— Your task —
Which lines run from the line with "pose proof (FindAndDelete_loop_asm" through the line with "f_equal. symmetry. clear" in the entries below? Print them exactly, both ends included, and nothing more.

(Collected data entries)
# # # # # # #

Lemma script_scans_correct_witness :
  CScript.GetSigOpCount false
    (asm false ([IOp OP_2; IPush (replicate 33 7); IPush (replicate 33 9); IOp OP_2] ++ IOp OP_CHECKMULTISIG :: [])) true
  = Some 2 /\
  Forall instr_ok ([IOp OP_2; IPush (replicate 33 7); IPush (replicate 33 9); IOp OP_2] ++ [IOp OP_CHECKMULTISIG]).
Proof.
  assert (Forall instr_ok ([IOp OP_2; IPush (replicate 33 7); IPush (replicate 33 9); IOp OP_2]
            ++ [IOp OP_CHECKMULTISIG])) as Hok by (repeat constructor; by vm_compute).
  split; [|exact Hok].
  refine (eq_trans (proj1 (proj2 (proj2 (proj2 (proj2
    (script_scans_correct false [] _ _ _ OP_2 true Hok _)))))) _); [cbn; lia|by vm_compute].
Defined.

(** [FindAndDelete] of an encoded instruction removes from an assembled script
    exactly the instructions equal to it, at instruction boundaries only (never bytes
    inside another operand), and returns how many there were; the empty pattern
    changes nothing. *)
Theorem FindAndDelete_correct (be : bool) (l : list instr) (i : instr) :
  Forall instr_ok l -> instr_ok i ->
  CScript.FindAndDelete be (asm be l) (asm1 be i) =
    (Z.of_nat (length (filter (fun j => j = i) l)), asm be (filter (fun j => j <> i) l)) /\
  CScript.FindAndDelete be (asm be l) [] = (0, asm be l).
Proof.
  intros Hl Hi. split; [|done]. unfold CScript.FindAndDelete.
  destruct (asm1 be i) as [|x b] eqn:Eb; [pose proof (asm1_length be i) as H; rewrite Eb in H; cbn in H; lia|].
  rewrite <- Eb. clear x b Eb.
  pose proof (FindAndDelete_loop_asm be (S (length (asm be l))) [] [] i l [] 0 Hi Hl) as H.
  pose proof (asm_length be l). specialize (H ltac:(lia)). cbn [app length] in H.
  destruct (CScript.FindAndDelete_loop _ _ _ _ _ _ _ _) as [[res pc2] n]. destruct H as [-> ->].
  rewrite Z.add_0_l. f_equal. rewrite Z.gtb_ltb.
  destruct (Z.ltb_spec 0 (Z.of_nat (length (filter (fun j => j = i) l)))); [done|].
  assert (filter (fun j => j = i) l = []) as E by (apply nil_length_inv; lia).
  f_equal. symmetry. clear -E. induction l as [|j l IH]; [done|]. rewrite filter_cons in *.
  destruct (decide (j = i)); [discriminate E|]. rewrite decide_True by done. f_equal. by apply IH.
Qed.

Lemma FindAndDelete_correct_witness :
  CScript.FindAndDelete false (asm false [IPush [1; 2]; IOp OP_DUP; IPush [2; 1; 2]; IPush [1; 2]])
    (asm1 false (IPush [1; 2])) = (2, asm false [IOp OP_DUP; IPush [2; 1; 2]]).
Proof.
  refine (eq_trans (proj1 (FindAndDelete_correct false _ _ _ _)) _);
    [repeat constructor; by vm_compute|by vm_compute|by vm_compute].
Defined.

(** ** Name scripts: decoding what [createNameScript] builds *)

Section name_scripts.
Variable be : bool.
#[local] Abbreviation push := (CScript.push_vch be []).

Lemma push_chunks_app n s v : push_chunks be n s v = s ++ push_chunks be n [] v.
Proof.
  revert s v. induction n as [|n IH]; intros s v; cbn [push_chunks]; [by rewrite app_nil_r|].
  rewrite IH, (IH (push _)), app_assoc. f_equal. apply push_vch_app.
Qed.

Lemma push_chunks_length n s v : (length s + n <= length (push_chunks be n s v))%nat.
Proof.
  revert s v. induction n as [|n IH]; intros s v; cbn [push_chunks]; [lia|].
  specialize (IH (CScript.push_vch be s (take 520 v)) (drop 520 v)).
  rewrite push_vch_app, length_app in IH. pose proof (asm1_length be (IPush (take 520 v))) as H.
  cbn [asm1] in H. rewrite push_vch_app. lia.
Qed.

Lemma GetOp2_push_at pre b suf : Z.of_nat (length b) < 2 ^ 32 ->
  CScript.GetOp2 be (pre ++ push b ++ suf) (length pre) =
    (true, push_code b, b, length (pre ++ push b)).
Proof. intros Hb. by rewrite GetOp2_at, GetOp2_push, length_app. Qed.

Lemma GetOp2_opcode_at pre o suf : OP_PUSHDATA4 < o ->
  CScript.GetOp2 be (pre ++ o :: suf) (length pre) = (true, o, [], length (pre ++ [o])).
Proof. intros Ho. by rewrite GetOp2_at, GetOp2_opcode, length_app. Qed.

Lemma push_code_push b : is_drop (push_code b) = false /\ is_push (push_code b) = true.
Proof.
  pose proof (push_code_range b) as Hr. unfold is_drop, is_push, OP_PUSHDATA4, OP_DROP, OP_2DROP in *.
  split; repeat case_bool; (done || lia).
Qed.

(** The chunks of the value are read back up to the first delimiter. *)
Lemma read_value_chunks n fuel pre value acc cnt d suf :
  (length value <= 520 * n)%nat -> (n < fuel)%nat -> is_drop d = true -> OP_PUSHDATA4 < d ->
  read_value be fuel (push_chunks be n pre value ++ d :: suf) (length pre) acc cnt =
  Some (acc ++ value, cnt + Z.of_nat n, d, length (push_chunks be n pre value ++ [d])).
Proof.
  revert fuel pre value acc cnt. induction n as [|n IH]; intros fuel pre value acc cnt Hv Hf Hd Hd'.
  - destruct fuel as [|fuel]; [lia|]. assert (value = []) as -> by (apply nil_length_inv; lia).
    cbn [push_chunks read_value]. rewrite GetOp2_opcode_at by done. cbn [negb].
    rewrite Hd, app_nil_r, Z.add_0_r. done.
  - destruct fuel as [|fuel]; [lia|]. cbn [push_chunks read_value].
    rewrite (push_chunks_app n (CScript.push_vch be pre _)), push_vch_app, <- !app_assoc.
    rewrite GetOp2_push_at by (rewrite length_take; lia). cbn [negb].
    destruct (push_code_push (take 520 value)) as [-> ->]. cbn [negb].
    rewrite !app_assoc. rewrite <- (push_chunks_app n (pre ++ push _)).
    rewrite IH by (rewrite ?length_drop; done || lia).
    rewrite <- app_assoc, take_drop.
    by replace (cnt + 1 + Z.of_nat n) with (cnt + Z.of_nat (S n)) by lia.
Qed.

Definition drop_weight (d : Z) : Z := if d =? OP_2DROP then 2 else 1.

# # # # # # #

— Task response —
  pose proof (FindAndDelete_loop_asm be (S (length (asm be l))) [] [] i l [] 0 Hi Hl) as H.
  pose proof (asm_length be l). specialize (H ltac:(lia)). cbn [app length] in H.
  destruct (CScript.FindAndDelete_loop _ _ _ _ _ _ _ _) as [[res pc2] n]. destruct H as [-> ->].
  rewrite Z.add_0_l. f_equal. rewrite Z.gtb_ltb.
  destruct (Z.ltb_spec 0 (Z.of_nat (length (filter (fun j => j = i) l)))); [done|].
  assert (filter (fun j => j = i) l = []) as E by (apply nil_length_inv; lia).
  f_equal. symmetry. clear -E. induction l as [|j l IH]; [done|]. rewrite filter_cons in *.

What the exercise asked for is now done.